Oh crap... you have no idea what you've just done to the conscience of this aging Irish Catholic girl. Do you not know the guilt instilled at the moment of birth of ones such as I?

I wonder if I can track down the phone number of Kevin Bosco who, during his fairly daily poop-the-pants episodes while awaiting the big yellow school bus ride to home, was met with the vision of the nose holding, green faced 5 year old of my past.

Medusa said...

OMG! Poor Kevin, he of a spastic colon and weak spincter muscle. I hope you realize you've scarred him forever, MrsM. LOL!

Isn't it wonderful taking a trip down memory lane?

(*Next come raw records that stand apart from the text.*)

(** * BrainyPal: a shallow embedding of the study-aid backend

    The development follows the Python sources file by file:

    - [Text]       the [str] and [re] primitives the sources rely on;
    - [Py]         exceptions, list indexing and slicing as Python has them;
    - [Utils]      [utils.py]: text cleaning, sentence ranking, [RateLimiter];
    - [Models]     [models.py]: the rows and the helper functions on them;
    - [App]        [app.py]: the route handlers of the main Flask application;
    - [BackendApp] [backend/app.py]: the route handlers of the second one;
    - [AI]         [backend/ai_service.py]: the [AIService] class;
    - [DynAI]      [ai_service.py]: the module-level generators.

    Conventions.  A Python [str] is a [string]; every character stands for
    the code point given by [nat_of_ascii], so the embedding covers the
    texts whose code points are below 256.  A Python [int] is a [Z].  The
    scores of [calculate_sentence_importance] are floats that are all
    multiples of one half, they are kept as a number of half points.  The
    mastery level of a flashcard is kept as an exact rational.  Library
    calls (NLTK, spaCy, requests, random, the clocks) are not part of the
    repository: they are fields of the classes [Nltk], [Spacy] and of the
    [World] the effectful code runs in.  A name that a file reads and does
    not bind, and a method that a class calls and does not have, raise
    [NameError] and [AttributeError] as they do when the code runs. *)

From Stdlib Require Import ZArith QArith Qminmax String Ascii List Bool Lia.
From Stdlib Require Import Permutation Sorted DecimalString.
From stdpp Require Import gmap strings.

Import ListNotations.
Local Open Scope string_scope.
Local Open Scope list_scope.
Local Open Scope Z_scope.

(* ===================================================================== *)
(** * Python text primitives *)
(* ===================================================================== *)

Module Text.

Definition code (c : ascii) : nat := nat_of_ascii c.

Definition between (lo hi : nat) (c : ascii) : bool :=
  (Nat.leb lo (code c) && Nat.leb (code c) hi)%bool.

(** [str.isspace] on one character, which is also [\s] of [re] on [str]
    patterns: the ASCII blanks, the four separators 28..31, NEL and the
    no-break space. *)
Definition is_space (c : ascii) : bool :=
  (between 9 13 c || between 28 32 c || Nat.eqb (code c) 133
   || Nat.eqb (code c) 160)%bool.

(** [\d] of [re]: below 256 the only decimal digits are 0..9. *)
Definition is_digit (c : ascii) : bool := between 48 57 c.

If you need help tracking down Kevin, let me know. I'll put my skip tracer on the job.

MrsMenopausal said...

Do I still have to apologize if when he's tracked down it's discovered that his pants suspiciously sag in the back end and he's taken to collecting and professionally mounting specie samples of various flies and stinkbugs?

I'd just like to add:

Dear Dad,
The cat didn't randomly choose your hamper full of uniforms to have her kittens on. My bad.

Unknown said...

Medusa just be glad you are no Heidi having to do an apology blog post!

But I loved reading some of the bad things you have done in your past and no, you don't owe me an apology for anything. LOL

Anonymous said...

Good point HB -- whatever our crimes non of us are Heidi.